Thursday, January 18, 2007

More on art

In a couple of previous posts, I seem to have stirred up a bit of controversy regarding the art world. Perhaps I should clear things up a bit; I am not against art in general, or even modern art. I've spent many a happy hour in art museums, and even have a few original pieces in my own home.

What I was getting at is simple; meaningful, significant art represents something, and our appreciation (or rejection) of it ought to depend upon our knowledge of what it represents. Is it David, or Eros? The girl next door, or Aphrodite, or Picasso's soon-to-be ex-girlfriend? A landscape of London, or Kabul? Culinary art, or cannibalism? Talent, or the scribblings of a two year old?

I would suggest, moreover, that when art involves nudity, the Aphrodite/Eros hypothesis should not be discarded lightly. Again, that is the way nudity returned to art in the western world after a hiatus of over a millenium--it shouldn't be controversial among those who know art history, really.

Can it become pure? Well, that's not the conclusion of most historic Christian and Jewish theologians, for whom to "uncover one's nakedness" meant to instigate sexual relations--as is hinted in Leviticus 18. Not a direct argument, but a strong hint from Scripture that there is something amiss.

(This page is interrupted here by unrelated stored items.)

(* ===== verification/ClusterController.v ===== *)
(** * ClusterController: remote clusters
      ([internal/controller/cluster/cluster_controller.go], [cluster_status.go],
      [internal/controller/cluster/utils], [internal/common/permissions.go])

    The controller of a Cluster keeps what Greenhouse needs on the remote cluster - a
    ClusterRoleBinding, a namespace, a ServiceAccount - and a fresh token in the Secret of
    the Cluster; its conditioner reports what it finds there.  Calls that begin with [R]
    go to the remote cluster, [CConnect] builds the client for it, [CPanic] is a write to
    a nil map.  An object read from the API server has a nil map exactly where the map is
    empty.

    Times are nanoseconds since the epoch, a [time.Duration] is a 64-bit count of
    nanoseconds.  clientcmd, go-jose and the decoding of claims are parameters, as is
    [controllerutil.SetOwnerReference]; metrics, events and logs have no model. *)
From S2P Require Import Prelude Effects Conditions Meta CoreTypes ApiTypes Lifecycle ClientUtil PluginTypes KubeConfig.
From Stdlib Require Import ZArith.

Definition SecretOIDCConfigGeneratedOnAnnotation : string := "oidc.greenhouse.sap/oidc-token-last-updated".
Definition OIDCAudience : string := "greenhouse".
Definition ClusterAccessModeDirect : string := "direct".
Definition AllNodesReady : string := "AllNodesReady".
Definition PayloadSchedulable : string := "PayloadSchedulable".
Definition KubeConfigValid : string := "KubeConfigValid".
Definition PermissionsVerified : string := "PermissionsVerified".
Definition ManagedResourcesDeployed : string := "ManagedResourcesDeployed".
Definition clusterK8sVersionUnknown : string := "unknown".
Definition controlPlaneNodeLabel : string := "node-role.kubernetes.io/control-plane".
Definition CRoleKind : string := "ClusterRole".
Definition CRoleRef : string := "cluster-admin".
Definition ServiceAccountName : string := "greenhouse".

(** ** Machine integers and durations *)
Definition int64 (z : Z) : Z := ((z + 2 ^ 63) mod 2 ^ 64 - 2 ^ 63)%Z.
Definition Second : Z := 1000000000.
Definition Hour : Z := (3600 * Second)%Z.
Definition DefaultRequeueInterval : Z := (600 * Second)%Z.
(** [time.Duration(hours) * time.Hour] *)
Definition hours (h : Z) : Z := int64 (h * Hour)%Z.
(** [int64(d / time.Second)] *)
Definition seconds_of (d : Z) : Z := Z.quot d Second.

(** ** Kubeconfigs ([clientcmdapi.Config], [rest.Config]) *)
Record RestConfig := mk_rest { rest_Host : string; rest_CAData : string; rest_BearerToken : string }.
Record ApiCluster := mk_api_cluster {
  ac_Server : string; ac_CertificateAuthorityData : string; ac_TLSServerName : string; ac_ProxyURL : string }.
Record ApiContext := mk_api_context { ax_Cluster : string; ax_AuthInfo : string; ax_Namespace : string }.
Record ApiAuthInfo := mk_api_auth {
  aa_Token : string; aa_ClientCertificateData : option string; aa_ClientKeyData : option string }.
Record ApiConfig := mk_api_config {
  api_Clusters : gmap string ApiCluster; api_Contexts : gmap string ApiContext;
  api_AuthInfos : gmap string ApiAuthInfo; api_CurrentContext : string }.

Record KubeConfigHelper := mk_helper {
  h_Host : string; h_CAData : string; h_BearerToken : string; h_Username : string;
  h_Namespace : string; h_TLSServerName : string; h_ProxyURL : string;
  h_ClientCertData : option string; h_ClientKeyData : option string }.
Definition RestConfigToAPIConfig (kubeconfig : KubeConfigHelper) (clusterName : string) : ApiConfig :=
  let auth := if negb (bool_decide (h_BearerToken kubeconfig = ""))
              then {[h_Username kubeconfig := mk_api_auth (h_BearerToken kubeconfig) None None]} else ∅ in
  mk_api_config
    {[clusterName := mk_api_cluster (h_Host kubeconfig) (h_CAData kubeconfig)
                       (h_TLSServerName kubeconfig) (h_ProxyURL kubeconfig)]}
    {[clusterName := mk_api_context clusterName (h_Username kubeconfig) (h_Namespace kubeconfig)]}
    (match h_ClientCertData kubeconfig, h_ClientKeyData kubeconfig with
     | Some cert, Some key => <[h_Username kubeconfig := mk_api_auth "" (Some cert) (Some key)]> auth
     | _, _ => auth
     end)
    clusterName.

Class ClusterLibs := {
  (** the REST config [clientcmd] makes of a kubeconfig, for the namespace of the getter *)
  clientcmd_ClientConfig : string -> string -> result RestConfig;
  clientcmd_Write : ApiConfig -> result string;
  (** [jose.ParseSigned]: the payload *)
  jose_ParseSigned : string -> option string;
  (** [json.Unmarshal] into the claims: the expiry *)
  Unmarshal_claims : string -> option Z;
  (** [metav1.Now().Format(time.DateTime)] *)
  format_now : Z -> string;
  (** [controllerutil.SetOwnerReference] with an owner of the kind *)
  SetOwnerReference : string -> ObjectMeta -> ObjectMeta -> result (list OwnerReference)
}.

(** ** Nodes *)
Record NodeCondition := mk_node_condition {
  nc_Type : string; nc_Status : string; nc_Message : string; nc_LastTransitionTime : time }.
Record Node := mk_node { node_meta : ObjectMeta; Unschedulable : bool; node_conditions : list NodeCondition }.
#[export] Instance Node_object : Object Node := {|
  get_meta := node_meta; set_meta m o := mk_node m (Unschedulable o) (node_conditions o) |}.
Definition NodeReady : string := "Ready".
(** ** One pass and the next *)
Section settles.
Context {Libs : ClusterLibs}.
Variable now : Z.
(** [clientcmd] reads what it wrote: the server, authority and token of the current context. *)
Definition clientcmd_reads_written : Prop :=
  forall cfg kubeconfig ns ctx c auth, clientcmd_Write cfg = Ok kubeconfig ->
    api_Contexts cfg !! api_CurrentContext cfg = Some ctx ->
    api_Clusters cfg !! ax_Cluster ctx = Some c -> api_AuthInfos cfg !! ax_AuthInfo ctx = Some auth ->
    ac_Server c <> "" ->
    clientcmd_ClientConfig kubeconfig ns = Ok (mk_rest (ac_Server c) (ac_CertificateAuthorityData c) (aa_Token auth)).
Lemma written_helper kc helper name ns :
  clientcmd_reads_written -> h_Host helper <> "" -> h_BearerToken helper <> "" ->
  h_ClientCertData helper = None -> clientcmd_Write (RestConfigToAPIConfig helper name) = Ok kc ->
  clientcmd_ClientConfig kc ns = Ok (mk_rest (h_Host helper) (h_CAData helper) (h_BearerToken helper)).
Proof.
  intros Hlaw Hh Ht Hc Hw. unfold RestConfigToAPIConfig in Hw. rewrite Hc, bool_decide_eq_false_2 in Hw by done.
  cbn [negb] in Hw. eapply (Hlaw _ _ ns) in Hw; [|apply lookup_singleton_eq..|done]. exact Hw.
Qed.
Lemma getter_kubeconfig secret ns kc :
  secret_Type secret = SecretTypeOIDCConfig -> secret_Data secret !! GreenHouseKubeConfigKey = Some (Some kc) ->
  exists g, NewRestClientGetterFromSecret secret ns = Ok g /\ g_Secret g = secret /\
    kubeConfigGetterFromSecret secret = Ok kc.
Proof.
  intros Ht Hd. assert (Hv : ValidateSecretForKubeConfig secret = None).
  { unfold ValidateSecretForKubeConfig, IsSecretContainsKey. by rewrite Hd, Ht. }
  unfold NewRestClientGetterFromSecret. rewrite Hv. eexists. split; [done|]. split; [done|].
  apply kubeConfigGetterFromSecret_spec. auto.
Qed.
(** The Secret of an update. *)
Definition updated (c : call bootE) : option Secret :=
  match c with Call e _ => match e with BUpdateSecret s => Some s | _ => None end end.
(** The kubeconfig a pass writes into an OIDC Secret is accepted by the next one: it asks
    for no kubeconfig, the certificate it reads back is the one of the Secret, and so
    the pass goes on to register the Cluster instead of requesting another token. *)
Theorem createKubeConfigKey_settles secret (Hread : clientcmd_reads_written)
    (Htype : secret_Type secret = SecretTypeOIDCConfig)
    (Hurl : default "" (GetAnnotations secret !! SecretAPIServerURLAnnotation) <> "") :
  wp (traced any_answer) (createKubeConfigKey now secret) (fun h err =>
    forall written stored, Call (BUpdateSecret written) stored ∈ h ->
    exists token expiry, Call (BCreateToken (key_of secret) [OIDCAudience] 600) (Ok (token, expiry)) ∈ h /\
      key_of written = key_of secret /\
      (token <> "" -> needs_kubeconfig written = false /\ compareCAWithKubeConfigCA written = Ok true /\
         reconcile_oidc now written = mret None)) [].
Proof.
  unfold createKubeConfigKey. destruct (DecodeString _) as [cert|e] eqn:Hcert; [|apply wp_ret; set_solver].
  do 2 wp_step. destruct Hx as [_ ->]. cbn [app].
  destruct x as [[token expiry]|e]; [|apply wp_ret; intros ? ? H; set_solver].
  destruct (clientcmd_Write _) as [kc|e] eqn:Hw; [|apply wp_ret; intros ? ? H; set_solver].
  wp_step; [unfold boot_panic; apply wp_vis; intros []|].
  do 2 wp_step. destruct Hx as [_ ->]. apply wp_ret. intros written stored Hin.
  apply elem_of_app in Hin as [Hin|Hin]; [set_solver|].
  apply list_elem_of_singleton, (f_equal updated) in Hin. injection Hin as ->.
  exists token, expiry. split; [set_solver|]. split; [done|]. intros Htok.
  set (s' := with_kubeconfig now kc secret).
  assert (Hn : needs_kubeconfig s' = false).
  { unfold needs_kubeconfig, s', with_kubeconfig, IsSecretContainsKey. cbn. by rewrite !lookup_insert_eq. }
  assert (Hcmp : compareCAWithKubeConfigCA s' = Ok true).
  { unfold compareCAWithKubeConfigCA.
    destruct (getter_kubeconfig s' (GetNamespace s') kc) as (g & -> & Hg & Hk); [done|by cbn; rewrite lookup_insert_eq|].
    cbn [mbind result_mbind]. unfold getter_ToRESTConfig, ClientConfig. rewrite Hg, Hk.
    rewrite (written_helper kc (oidc_helper secret cert token) _ (g_Namespace g) Hread Hurl Htok eq_refl Hw). cbn [rest_CAData h_CAData oidc_helper].
    replace (secret_value s' SecretAPIServerCAKey) with (secret_value secret SecretAPIServerCAKey)
      by (unfold secret_value, s', with_kubeconfig; cbn; by rewrite lookup_insert_ne).
    rewrite Hcert. cbn [mbind result_mbind rest_CAData]. by rewrite bool_decide_eq_true_2. }
  split; [done|]. split; [done|]. unfold reconcile_oidc. by rewrite Hn, Hcmp.
Qed.
End settles.

(** ** What is stored *)
Record boot_world := mk_boot_world { bw_secrets : gmap objkey Secret; bw_clusters : gmap objkey Cluster }.
Section registers.
Context {Libs : ClusterLibs} {HC : StateCodec} {HCL : StateCodecLaws}.
Variable now : Z.
Variable map_order : strmap -> list (string * string).
(** What the server keeps of what it was sent. *)
Definition keeps_secret (o o' : Secret) : Prop := om_owners (secret_meta o') = om_owners (secret_meta o).
Definition keeps_cluster (o o' : Cluster) : Prop :=
  key_of o' = key_of o /\ cluster_Spec o' = cluster_Spec o /\ GetLabels o' = GetLabels o.
(** [CreateOrUpdate]: the stored object, or else the given one, mutated; nothing on failure. *)
Definition boot_step (w : boot_world) X (e : bootE X) : X -> boot_world -> Prop :=
  match e in bootE X return X -> boot_world -> Prop with
  | BSecret e => fun x w' => exists s, kube_step keeps_secret (bw_secrets w) _ e x s /\ w' = mk_boot_world s (bw_clusters w)
  | BUpdateSecret s => fun x w' => exists st, written keeps_secret s (bw_secrets w) x st /\ w' = mk_boot_world st (bw_clusters w)
  | BGetCluster k => fun x w' => w' = w /\
      match x with
      | Ok o => bw_clusters w !! k = Some o /\ key_of o = k
      | Err e => err_reason e = NotFound -> bw_clusters w !! k = None
      end
  | BCreateOrUpdateCluster mutate o => fun err w' =>
      match err with
      | Some _ => w' = w
      | None => exists o', keeps_cluster (mutate (default o (bw_clusters w !! key_of o))) o' /\
          w' = mk_boot_world (bw_secrets w) (<[key_of o := o']> (bw_clusters w))
      end
  | _ => fun _ w' => w' = w
  end.
Lemma boot_secret_lens {A} (p : prog (kubeE Secret) A) Q w :
  wp (kube_step keeps_secret) p (fun s a => Q (mk_boot_world s (bw_clusters w)) a) (bw_secrets w) ->
  wp boot_step (translate (fun _ => BSecret) p) Q w.
Proof.
  intros H. apply wp_translate. by eapply (wp_lens _ _ bw_secrets (fun s w => mk_boot_world s (bw_clusters w)));
    [..|exact H]; try by intros []; try by intros ? []; try by intros ? ? [].
Qed.
Lemma mutate_cluster_spec secret annotations c :
  sound_order (map_order (GetLabels secret)) secret ->
  let c' := mutate_cluster map_order secret annotations c in
  AccessMode (cluster_Spec c') = ClusterAccessModeDirect /\
  (forall l v, selected (labelKeysToPropagate secret) l = true -> GetLabels secret !! l = Some v ->
     GetLabels c' !! l = Some v).
Proof.
  intros (Ho & Hl & Ha). unfold mutate_cluster.
  set (dst := mk_cluster _ _ _). cbv zeta. split.
  - unfold Apply. destruct (applyLabels _ _ _ _ _), (applyAnnotations _ _ _ _). by case_if.
  - intros l v Hs Hv. destruct (Apply_spec (map_order (GetLabels secret)) secret dst Ho Hl Ha) as [H _].
    rewrite H, Hs, Hv. done.
Qed.
(** The Cluster registered for a Secret. *)
Definition registered (secret : Secret) (c : Cluster) : Prop :=
  AccessMode (cluster_Spec c) = ClusterAccessModeDirect /\
  (forall l v, selected (labelKeysToPropagate secret) l = true -> GetLabels secret !! l = Some v ->
     GetLabels c !! l = Some v).
Lemma reconcileCluster_registers secret w :
  sound_order (map_order (GetLabels secret)) secret ->
  wp boot_step (reconcileCluster map_order secret) (fun w' err =>
    bw_secrets w' = bw_secrets w /\ only_at (key_of secret) (bw_clusters w) (bw_clusters w') /\
    (err = None -> exists c, bw_clusters w' !! key_of secret = Some c /\
       (registered secret c \/ GetDeletionTimestamp c <> None /\ w' = w))) w.
Proof.
  intros Hord. unfold reconcileCluster, getCluster. wp_step. wp_step. wp_step. destruct Hx as [-> Hx]. apply wp_ret.
  assert (Hsame : bw_secrets w = bw_secrets w /\ only_at (key_of secret) (bw_clusters w) (bw_clusters w)) by done.
  assert (Hupdate : forall c, GetDeletionTimestamp c = None ->
    (bw_clusters w !! key_of secret = Some c \/ bw_clusters w !! key_of secret = None) ->
    wp boot_step (createOrUpdateCluster map_order c secret) (fun w' err =>
      bw_secrets w' = bw_secrets w /\ only_at (key_of secret) (bw_clusters w) (bw_clusters w') /\
      (err = None -> exists c, bw_clusters w' !! key_of secret = Some c /\
         (registered secret c \/ GetDeletionTimestamp c <> None /\ w' = w))) w).
  { intros c Hd Hst. unfold createOrUpdateCluster. rewrite Hd, bool_decide_eq_false_2 by tauto.
    apply wp_trigger. intros [e|] w' Hw; [cbn in Hw; subst w'; by destruct Hsame|]. destruct Hw as (o' & (_ & Hspec & Hl) & ->).
    assert (Hk : forall c, key_of (set_name (key_of secret) c) = key_of secret) by done. rewrite Hk in *.
    split; [done|]. split; [by intros k' Hk'; cbn; rewrite lookup_insert_ne|]. intros _. exists o'.
    cbn. rewrite lookup_insert_eq. split; [done|]. left. unfold registered. rewrite Hspec, Hl.
    by apply mutate_cluster_spec. }
  destruct x as [c|e].
  - destruct Hx as [Hc _]. destruct (GetDeletionTimestamp c) as [t|] eqn:Hd; [|by apply Hupdate; auto].
    unfold createOrUpdateCluster. rewrite bool_decide_eq_true_2 by (by rewrite Hd). apply wp_ret.
    destruct Hsame as [? ?]. split; [done|]. split; [done|]. intros _. exists c. split; [done|]. right. by rewrite Hd.
  - destruct (ignore_not_found (Some e)) as [e'|] eqn:He; [by apply wp_ret|]. apply Hupdate; [done|]. right.
    apply Hx. unfold ignore_not_found in He. by destruct (is_not_found (Some e)) eqn:Hn; [apply bool_decide_eq_true in Hn|].
Qed.
(** The Secret is owned by the Cluster, so that it goes with it. *)
Definition owned_by_cluster (c : Cluster) (s : Secret) : Prop :=
  exists before, SetOwnerReference "Cluster" (get_meta c) before = Ok (om_owners (secret_meta s)).
Lemma ensureOwnerReferences_owns secret w :
  wp boot_step (ensureOwnerReferences secret) (fun w' err =>
    bw_clusters w' = bw_clusters w /\ only_at (key_of secret) (bw_secrets w) (bw_secrets w') /\
    (err = None -> exists c, bw_clusters w !! key_of secret = Some c /\
       (GetDeletionTimestamp c = None -> exists s, bw_secrets w' !! key_of secret = Some s /\ owned_by_cluster c s))) w.
Proof.
  unfold ensureOwnerReferences. do 2 wp_step. destruct Hx as [-> Hx]. destruct x as [c|e]; [|by apply wp_ret].
  destruct Hx as [Hc _]. destruct (bool_decide_reflect (GetDeletionTimestamp c <> None)) as [Hd|Hd].
  { apply wp_ret. split; [done|]. split; [done|]. intros _. by exists c. }
  wp_step. apply boot_secret_lens.
  eapply wp_mono; [|apply (CreateOrPatch_ensures keeps_secret (owned_secret c) (fun o => ltac:(unfold owned_secret;
    by destruct (SetOwnerReference _ _ _))) (owned_by_cluster c))].
  - intros s [o [res err]] [Ho Hs]. apply wp_ret. split; [done|]. split; [done|]. intros ->. exists c. split; [done|].
    intros _. by apply Hs.
  - intros o. unfold owned_secret, owned_by_cluster. destruct (SetOwnerReference _ _ (get_meta o)) eqn:He; [|done].
    intros _. by exists (get_meta o).
  - intros o o' Hk (m & Hm). exists m. by rewrite Hk.
Qed.
Definition boot_frame (k : objkey) (w w' : boot_world) : Prop :=
  only_at k (bw_secrets w) (bw_secrets w') /\ only_at k (bw_clusters w) (bw_clusters w').
Lemma reconcile_oidc_frame secret w :
  wp boot_step (reconcile_oidc now secret) (fun w' r =>
    boot_frame (key_of secret) w w' /\ match r with Some (res, _) => res = ctrl_done | None => w' = w end) w.
Proof.
  assert (Hf : boot_frame (key_of secret) w w) by done.
  assert (Hc : wp boot_step (createKubeConfigKey now secret) (fun w' _ => boot_frame (key_of secret) w w') w).
  { unfold createKubeConfigKey. destruct (DecodeString _); [|by apply wp_ret].
    do 2 wp_step. cbn in Hx. subst. destruct x as [[token expiry]|e]; [|by apply wp_ret].
    destruct (clientcmd_Write _); [|by apply wp_ret]. wp_step; [by apply wp_vis; intros []|].
    do 2 wp_step. destruct Hx as (st & Hw & ->). apply wp_ret. split; [|done].
    destruct x as [o|e]; cbn in Hw |- *; [|by subst]. destruct Hw as [_ ->]. intros k' Hk'. by rewrite lookup_insert_ne. }
  unfold reconcile_oidc. wp_step.
  - wp_step. eapply (wp_mono _ _ (fun w' _ => w' = w)).
    2: { apply wp_translate, wp_inv; [|done]. by intros w1 X e x w2 ->. }
    intros w' [o [res err]] ->. destruct err; [by apply wp_ret|]. wp_step.
    eapply wp_mono; [|exact Hc]. intros w' err Hw. by apply wp_ret.
  - wp_step; [wp_step|]; [by apply wp_ret| |by apply wp_ret].
    wp_step. eapply wp_mono; [|exact Hc]. intros w' err Hw. by apply wp_ret.
Qed.
(** A pass touches the Secret and the Cluster of its own name only; when it runs to its
    end the Cluster is registered with the labels the Secret declares and owns
    the Secret, or is being deleted and left alone. *)
Theorem bootstrap_Reconcile_registers k w
    (Hord : forall secret, bw_secrets w !! k = Some secret -> sound_order (map_order (GetLabels secret)) secret) :
  wp boot_step (bootstrap_Reconcile now map_order k) (fun w' '(res, err) =>
    boot_frame k w w' /\
    (err = None -> RequeueAfter res = DefaultRequeueInterval -> exists secret c,
       bw_secrets w !! k = Some secret /\ bw_clusters w' !! k = Some c /\
       (registered secret c \/ GetDeletionTimestamp c <> None /\ bw_clusters w' = bw_clusters w) /\
       (GetDeletionTimestamp c = None -> exists s, bw_secrets w' !! k = Some s /\ owned_by_cluster c s))) w.
Proof.
  unfold bootstrap_Reconcile. do 2 wp_step. destruct Hx as (st & [-> Hx] & ->).
  replace (mk_boot_world _ _) with w by by destruct w.
  assert (Hf : boot_frame k w w) by done. destruct x as [secret|e]; [|by apply wp_ret].
  destruct Hx as [Hs <-]. specialize (Hord secret Hs). apply wp_bind.
  eapply (wp_mono _ _ (fun w' r => boot_frame (key_of secret) w w' /\
     match r with Some (res, _) => res = ctrl_done | None => w' = w end)).
  2: { destruct (is_oidc secret); [apply reconcile_oidc_frame|by apply wp_ret]. }
  intros w1 [[res err]|] [Hw1 H1]; [apply wp_ret; split; [done|]; by subst|]. subst w1. wp_step.
  eapply wp_mono; [|by apply reconcileCluster_registers]. intros w1 err (Hs1 & Hc1 & Hr).
  destruct err as [e|]; [apply wp_ret; split; [|done]; split; [by rewrite Hs1|done]|].
  destruct (Hr eq_refl) as (c & Hc & Hreg). wp_step.
  eapply wp_mono; [|apply ensureOwnerReferences_owns]. intros w2 err (Hc2 & Hs2 & Ho). rewrite Hs1 in Hs2.
  assert (Hf2 : boot_frame (key_of secret) w w2) by (split; [done|by rewrite Hc2]).
  destruct err; apply wp_ret; (split; [done|]); [done|]. intros _ _. exists secret, c.
  destruct (Ho eq_refl) as (c' & Hc' & Hown). rewrite Hc in Hc'. injection Hc' as <-.
  split; [done|]. rewrite Hc2. split; [done|]. split; [|done]. destruct Hreg as [?|[? ->]]; auto.
Qed.
End registers.
Definition modifyResponse (resp : http_response) : http_response :=
  let location := default "" (resp_Header resp !! "Location") in
  if negb (bool_decide (location = "")) then
    mk_response (resp_StatusCode resp) (<["Location" := strip_api_proxy location]> (resp_Header resp))
      (resp_Body resp)
  else resp.

Definition errorHandler : http_response := mk_response 502 ∅ "".

(** [httputil.ReverseProxy.ServeHTTP] with the four functions of the manager: a copy
    of the request without the [X-Forwarded] headers is rewritten and sent. *)
Definition ReverseProxy (pm_rewrite pm_send : ProxyManager T) (req : http_request) :
    P http_response :=
  let out := set_forwarded (mk_forwarded None None None) req in
  let out := rewrite_request pm_rewrite req out in
  r ← RoundTrip pm_send out;
  mret (match r with Err _ => errorHandler | Ok resp => modifyResponse resp end).

(** The outermost handler of [InstrumentHandler]; the metrics between it and the
    proxy have no model. *)
Definition injector (pm : ProxyManager T) (req : http_request) : http_request :=
  match ExtractCluster (rq_Host req) with
  | Err _ => req
  | Ok cluster =>
      let ctx := mk_ctx (Some cluster) (ctx_organization (rq_ctx req)) (ctx_name (rq_ctx req)) in
      match GetClusterRoute pm cluster (rq_Host req) with
      | Some r => set_ctx (mk_ctx (ctx_cluster ctx) (Some (route_namespace r))
                             (Some (route_serviceName r))) req
      | None => set_ctx ctx req
      end
  end.
Definition InstrumentHandler (pm_inject pm_rewrite pm_send : ProxyManager T)
    (req : http_request) : P http_response :=
  ReverseProxy pm_rewrite pm_send (injector pm_inject req).
End proxy.

(** A changed Plugin reconciles the Secret of its cluster. *)
Definition enqueuePluginForCluster (plugin : option Plugin) : list objkey :=
  match plugin with
  | None => []
  | Some plugin =>
      if bool_decide (plugin_ClusterName (plugin_Spec plugin) = "") then []
      else [mk_key (GetNamespace plugin) (plugin_ClusterName (plugin_Spec plugin))]
  end.

(** ** Lemmas on cutting strings *)
Lemma cut_None sep s : cut sep s = None <-> contains s sep = false.
Proof.
  assert (forall s, has_prefix s sep = false <-> cut_prefix s sep = None) as Hp.
  { intros s'. destruct (cut_prefix s' sep) as [r|] eqn:Hc.
    - apply cut_prefix_Some in Hc as ->. by rewrite has_prefix_app.
    - split; [done|]. intros _. destruct (has_prefix s' sep) eqn:Hh; [|done].
      apply has_prefix_true in Hh as [r ->]. by rewrite cut_prefix_app in Hc. }
  unfold has_prefix in Hp.
  induction s as [|a s IH]; cbn [cut contains];
    rewrite orb_false_iff, Hp; destruct (cut_prefix _ sep); [naive_solver..|].
  rewrite <-IH. destruct (cut sep s); naive_solver.
Qed.

Lemma cut_char c a b :
  char_in c a = false -> cut (String c "") (a +:+ String c b) = Some (a, b).
Proof.
  induction a as [|x a IH]; cbn; [by rewrite Ascii.eqb_refl; destruct b|].
  intros [Hx Ha]%orb_false_elim. rewrite (Ascii.eqb_sym c x), Hx, (IH Ha). done.
Qed.

Lemma cut_double c a b :
  contains a (String c (String c "")) = false -> cut_suffix a (String c "") = None ->
  cut (String c (String c "")) (a +:+ String c (String c b)) = Some (a, b).
Proof.
  induction a as [|x a IH]; intros Hc Hs.
  { cbn. rewrite Ascii.eqb_refl. by destruct b. }
  cbn [contains] in Hc. apply orb_false_elim in Hc as [Hp Hc].
  assert (cut_suffix a (String c "") = None) as Hs'.
  { destruct (cut_suffix a _) as [r|] eqn:E; [|done]. apply cut_suffix_Some in E as ->.
    by rewrite (proj2 (cut_suffix_Some (String x (r +:+ String c "")) (String c "") (String x r)))
      in Hs by done. }
  change (String x a +:+ String c (String c b)) with (String x (a +:+ String c (String c b))).
  cbn [cut]. rewrite (IH Hc Hs').
  assert (cut_prefix (String x (a +:+ String c (String c b))) (String c (String c "")) = None) as ->;
    [|done].
  cbn. destruct (Ascii.eqb_spec c x) as [->|]; [|done].
  destruct a as [|y a].
  { exfalso. cbn in Hs. by rewrite String.eqb_refl in Hs. }
  cbn. destruct (Ascii.eqb_spec x y) as [->|]; [|done].
  cbn in Hp. destruct (ascii_dec y y); [by destruct a|done].
Qed.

A stronger question derives from the nature of art; what is its message? What are we supposed to carry away from the painting or sculpture? Is that a message we need to be carrying around in our minds?

I won't presume to answer for everyone, but I must admit that I'm having trouble figuring out pure and holy messages that would be communicated in this regard. Maybe it's just me.


Marklark said...

My eyes saw "More on art," but my mind heard "Moron art" - which is quite appropriate, in most cases. :^)

Angel said...

Hi Bert,
Thanks for this post-- I saw it as a sort of attempt to make peace w/those of us who are avid lovers of art in all its splendor (nudity, clothed, whatever). You are certainly entitled to your opinion, and I did not mean to make it sound like I was stomping all over your arguments. Mainly, I was getting frustrated that you weren't responding to my questions and comments (for ex- you make the claim that most historic Christian and Jewish theologians wouldn't consider nude art "pure," yet disregard/fail to acknowledge or respond to the fact that the Catholic church has commissioned and celebrated art w/nudity in it for centuries. Do you see the discrepancy there? Granted, there are differences in Catholic/Protestant thought, but many Catholics really believe the Gospel, and so you can't just dismiss their involvement w/art altogether when considering the historic "Christian" opinion on this matter). I also was getting frustrated b/c I felt like you weren't respecting my opinions, and were approaching the matter in a very simplistic manner. I appreciated this post b/c it sounded like there was more humility in it, and that makes me feel more invited to engage in the discussion.

And "Marklark"-- what do you do? What if someone said that your profession was largely associated w/morons? Would you feel respected? No, probably not. Neither do the art historians who just read your post.

Bike Bubba said...

Angel--yes, it's true that the Catholic Church did sponsor such art, but don't forget that the general mood in Vatican City at the time was one of war, rampant immorality, and such. Put gently, it's not an accident that Savonarola and the Reformation came hard on the heels of the disrobing of "David."

Because of this, I'm reluctant to derive "moral" authority from the behavior of the Popes of this time. It's also worth noting that the Catholic Church also isn't commissioning this kind of art anymore, for the most part.

Bike Bubba said...

Mark, methinks thou hast indulged a bit of a "hasty generalization," no? While certainly there are fools in the art world--Mapplethorpe and the guy who made meatballs out of his own fat come to mind--would we, say, do this to Cranach or many of the "Dutch" masters?